In a parallel study, children-derived CC and NC samples were generated and sequenced. Sequencing datasets from the present, adult samples and children samples of the parallel study were processed using LotuS, as described below. This joint processing was performed in order to generate common OTUs. OTUs uniquely present in the parallel samples were removed before further analysis in the present study. The sequencing reads in FASTQ-format were processed with LotuS version 1.47 including primer removal50. The default parameters of the sdm-MiSeq protocol were used, in particular, minSeqLength 170, minAvgQuality 27, TruncateSequenceLength 170, maxAccumulatedError 0.75. Operational taxonomic units (OTUs) were defined based on 97% sequence identity. In addition to the taxonomic assignments created by LotuS, the expanded Human Oral Microbiome Database (eHOMD23,24) was used to classify the OTUs. BLAST search (v. 2.2.23) was performed using the provided webserver (http://www.homd.org/?name = RNAblast&link = upload) in the database eHOMD 16S rRNA RefSeq version 15.1 with start at position 28 (parameters were set to default values). Top hits were extracted and saved including hit taxon, identity values and the number of mismatches. Relative OTU abundances were computed by dividing OTU read counts per sample by the respective total read count. OTUs present in any of the control samples (NTC, enamel, PCR) were discarded: OTUs detected in the NTC were discarded before computing the OTUs’ relative abundances, OTUs present in the other controls (PCR, enamel) were discarded after computing the relative abundances. PCR and enamel controls are considered as experiment-specific background. To account for this, we included these controls also during the bioinformatic steps and corrected for them following the computational analyses. Krona plots51 were created to provide an overview of the taxonomic composition of the dataset for all OTUs, for OTUs of 2 h, 4 h, and 8 h biofilm samples as well as from saliva samples. In addition, a Krona plot was prepared for the OTUs present in NTC, enamel and PCR controls.

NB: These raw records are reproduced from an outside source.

(* ===== verification/PhantomProxy.v ===== *)
(** * The phantom reverse proxy

    Models [agentjail-phantom/src/proxy.rs]: [split_service_path],
    [extract_phantom], [is_hop_by_hop], [forward], [reject] and the whole request
    handler [handle], against the interfaces [TokenStore], [KeyStore] and
    [AuditSink].  The [reqwest] client is the parameter [send]; every request the
    handler hands to it is returned in a list, so that theorems can say what
    leaves the host.  The client is built without a redirect policy and follows
    redirects on its own: the requests it makes for an upstream's 3xx answer are
    not in that list.  The builder and the router are in [Lifecycle]; sockets
    are not modelled. *)

From S2P Require Import Prelude Keys Token LruCache Provider.

(** ** Audit records and sinks *)
Record AuditEntry := MkAudit {
  ae_session_id : string;
  ae_service : option ServiceId;
  ae_path : string;
  ae_method : string;
  ae_status : Z;
  ae_reject_reason : option string;
  ae_upstream_latency : option Z
}.

Class AuditSink (A : Type) := { audit_record : AuditEntry → A → A }.

(** [NoAudit] drops everything. *)
#[export] Instance NoAudit : AuditSink unit := {| audit_record _ s := s |}.
(** A sink that keeps every entry, newest last. *)
#[export] Instance ListAudit : AuditSink (list AuditEntry) := {| audit_record e s := s ++ [e] |}.

(** ** Path splitting *)
Definition split_service_path (uri_path : string) : option (string * string) :=
  after_v1 ← strip_prefix "/v1/" uri_path;
  match str_find "/" after_v1 with
  | Some i => Some (str_take i after_v1, str_drop i after_v1)
  | None => Some (after_v1, "/")
  end.

Definition hop_by_hop_names : list string :=
  ["connection"; "proxy-connection"; "keep-alive"; "te"; "trailer"; "transfer-encoding";
   "upgrade"; "proxy-authenticate"; "proxy-authorization"].
Definition is_hop_by_hop (name : string) : bool := bool_decide (str_ascii_lower name ∈ hop_by_hop_names).

(** [StatusCode::from_u16] *)
Definition status_from_u16 (n : Z) : option Z := if (100 <=? n)%Z && (n <? 1000)%Z then Some n else None.

Section proxy.
Context {H V : Type} `{HttpCrate H V} `{HexCrate} `{HashIter}.
Context {T K A : Type} `{TokenStore T} `{KeyStore K} `{AuditSink A}.
(** Request and response bodies are streamed and never inspected. *)
Context {B : Type}.
Local Open Scope rust_scope.

Record Request := MkRequest {
  req_method : string;
  req_path : string;
  req_query : option string;
  req_headers : H;
  req_body : B
}.

Record UpRequest := MkUp { up_method : string; up_url : string; up_headers : H; up_body : B }.
Record UpResponse := MkUpResp { upr_status : Z; upr_headers : H; upr_body : B; upr_latency : Z }.

(** A client response: a fixed message, or the upstream's streamed body. *)
Inductive RespBody := Text (s : string) | Stream (b : B).
Record Response := MkResp { resp_status : Z; resp_headers : H; resp_body : RespBody }.
(* ===== verification/Credentials.v ===== *)
(** * Credentials: metadata, fingerprints and the credential routes

    Models [agentjail-ctl/src/credential.rs] ([CredentialRecord], the
    [CredentialStore] trait and its in-memory implementation, [fingerprint]) and
    [routes/credentials.rs] ([target_tenant], [put_credential],
    [list_credentials], [delete_credential], [parse_service]).  The handlers act
    on the two stores a credential lives in: the metadata store and the real-key
    store the proxy reads. *)

From S2P Require Import Prelude Keys Token Tenant Provider Ctl.
Local Open Scope rust_scope.

(** ** [fingerprint]: FNV-1a over the bytes, as 16 hex digits *)
Definition FNV_OFFSET : Z := 0xcbf29ce484222325.
Definition FNV_PRIME : Z := 0x100000001b3.

Definition fnv_step (hash : Z) (byte : ascii) : Z :=
  u64 (Z.lxor hash (byte_val byte) * FNV_PRIME).
Fixpoint fnv (hash : Z) (s : string) : Z :=
  match s with EmptyString => hash | String b s' => fnv (fnv_step hash b) s' end.

(** [format!("{n:016x}")] for a 64-bit [n]: its sixteen nibbles, high first. *)
Fixpoint hex_nibbles (k : nat) (n : Z) : string :=
  match k with
  | O => EmptyString
  | S k' => String (hex_digit (Z.shiftr n (4 * Z.of_nat k') mod 16)) (hex_nibbles k' n)
  end.
Definition fingerprint (secret : string) : string := hex_nibbles 16 (fnv FNV_OFFSET secret).

(** ** Records and the in-memory store *)
Record CredentialRecord := MkCred {
  cr_tenant_id : string;
  cr_service : ServiceId;
  cr_added_at : Z;
  cr_updated_at : Z;
  cr_fingerprint : string
}.

(** ** The [CredentialStore] trait; a store that is a database changes state on
    reads too. *)
Class CredentialStore (C : Type) := {
  cst_upsert_with_secret : CredentialRecord → string → C → C;
  cst_remove : string → ServiceId → C → option CredentialRecord * C;
  cst_list : option string → C → list CredentialRecord * C;
  cst_get : string → ServiceId → C → option CredentialRecord * C
}.

Definition InMemoryCredentialStore : Type := Lock (gmap (string * ServiceId) CredentialRecord).
Definition creds_new : InMemoryCredentialStore := new_lock ∅.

For the ordination analysis, the vegdist function and the Jaccard distance from the vegan R package, and the cmdscale function in the stats R package were used.

Statistical analysis

All statistical analyses were performed using R52. Plots were mainly generated using ggplot253. The biom-format output from LotuS, including the OTU relative abundance values, sample information, and taxonomy information, was used as input for phyloseq54. The Shannon Diversity index was used to estimate the alpha-diversity and the number of unique OTUs to estimate the richness. The two-tailed Wilcoxon-Mann-Whitney test (alpha = 0.05) was used to compare the diversity, the richness, and the relative abundance distributions of the individual OTUs between the cavitated-caries and no-cavitated-caries groups for each time point (2 h, 4 h, 8 h, saliva) after removal/correction of likely-contaminant OTUs. Raw p-values were adjusted using the Benjamini & Hochberg method for multiple comparisons55. Moreover, for each OTU, the area under the curve (AUC) was computed using the rocdemo.sca function from the made4 package56. The randomForest function from the randomForest package was used to build classification models in the case of OTU signatures, i.e., OTU sets, for the individual time points (2 h, 4 h, 8 h, saliva)57. Furthermore, the Spearman correlation coefficient was computed using the core function in R.

Ethics approval and consent to participate

The study design was reviewed and approved by the Ethics Committees of the Saarland (Sn52/05/2009) and Dresden (EK275092012) Universities. All experiments were performed in accordance with relevant guidelines and regulations. Written informed consent was obtained from all participants.